Top of Extracted information

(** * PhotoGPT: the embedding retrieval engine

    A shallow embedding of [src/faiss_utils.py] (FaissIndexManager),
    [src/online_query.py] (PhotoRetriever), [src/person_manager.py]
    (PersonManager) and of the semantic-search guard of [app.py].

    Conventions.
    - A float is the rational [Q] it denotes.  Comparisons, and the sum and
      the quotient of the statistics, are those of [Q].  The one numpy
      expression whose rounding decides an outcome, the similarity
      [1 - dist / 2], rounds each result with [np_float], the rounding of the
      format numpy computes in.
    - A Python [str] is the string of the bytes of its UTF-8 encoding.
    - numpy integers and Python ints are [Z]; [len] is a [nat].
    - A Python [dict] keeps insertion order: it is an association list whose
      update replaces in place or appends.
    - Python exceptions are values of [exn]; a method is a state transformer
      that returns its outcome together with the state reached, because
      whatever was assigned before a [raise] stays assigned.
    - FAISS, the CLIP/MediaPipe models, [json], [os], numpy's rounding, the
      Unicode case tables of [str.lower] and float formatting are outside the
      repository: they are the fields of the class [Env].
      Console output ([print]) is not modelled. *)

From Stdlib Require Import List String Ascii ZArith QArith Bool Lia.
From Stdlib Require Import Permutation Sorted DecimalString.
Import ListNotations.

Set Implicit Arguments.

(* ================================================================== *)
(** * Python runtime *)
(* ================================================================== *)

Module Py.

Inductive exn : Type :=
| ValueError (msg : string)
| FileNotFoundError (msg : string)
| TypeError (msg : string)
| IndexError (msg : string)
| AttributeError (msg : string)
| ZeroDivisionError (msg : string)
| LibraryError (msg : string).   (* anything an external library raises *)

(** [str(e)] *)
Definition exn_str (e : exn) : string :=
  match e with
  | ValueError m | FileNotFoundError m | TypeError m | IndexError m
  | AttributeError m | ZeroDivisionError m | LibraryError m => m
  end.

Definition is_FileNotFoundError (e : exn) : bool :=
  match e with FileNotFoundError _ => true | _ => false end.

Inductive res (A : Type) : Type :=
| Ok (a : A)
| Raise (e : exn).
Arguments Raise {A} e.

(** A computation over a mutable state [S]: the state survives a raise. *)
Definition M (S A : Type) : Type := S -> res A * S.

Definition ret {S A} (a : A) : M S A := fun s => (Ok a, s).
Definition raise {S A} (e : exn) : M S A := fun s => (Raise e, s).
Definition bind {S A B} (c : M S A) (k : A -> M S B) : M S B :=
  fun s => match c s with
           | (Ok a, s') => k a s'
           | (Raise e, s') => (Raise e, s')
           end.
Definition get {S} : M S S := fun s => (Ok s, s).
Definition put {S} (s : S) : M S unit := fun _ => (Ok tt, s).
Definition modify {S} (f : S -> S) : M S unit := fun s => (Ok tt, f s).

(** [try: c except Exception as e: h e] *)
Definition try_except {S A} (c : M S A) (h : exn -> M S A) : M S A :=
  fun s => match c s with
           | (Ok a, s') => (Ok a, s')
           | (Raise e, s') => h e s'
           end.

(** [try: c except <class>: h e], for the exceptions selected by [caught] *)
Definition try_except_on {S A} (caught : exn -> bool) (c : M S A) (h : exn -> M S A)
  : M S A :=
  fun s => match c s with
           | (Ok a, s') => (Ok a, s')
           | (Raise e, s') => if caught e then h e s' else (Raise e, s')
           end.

Bottom of Extracted information

→ Exercise objective
In the listing above, how many lines have the string "Stdlib" in them? Reply with only the figure.

→ Task response
2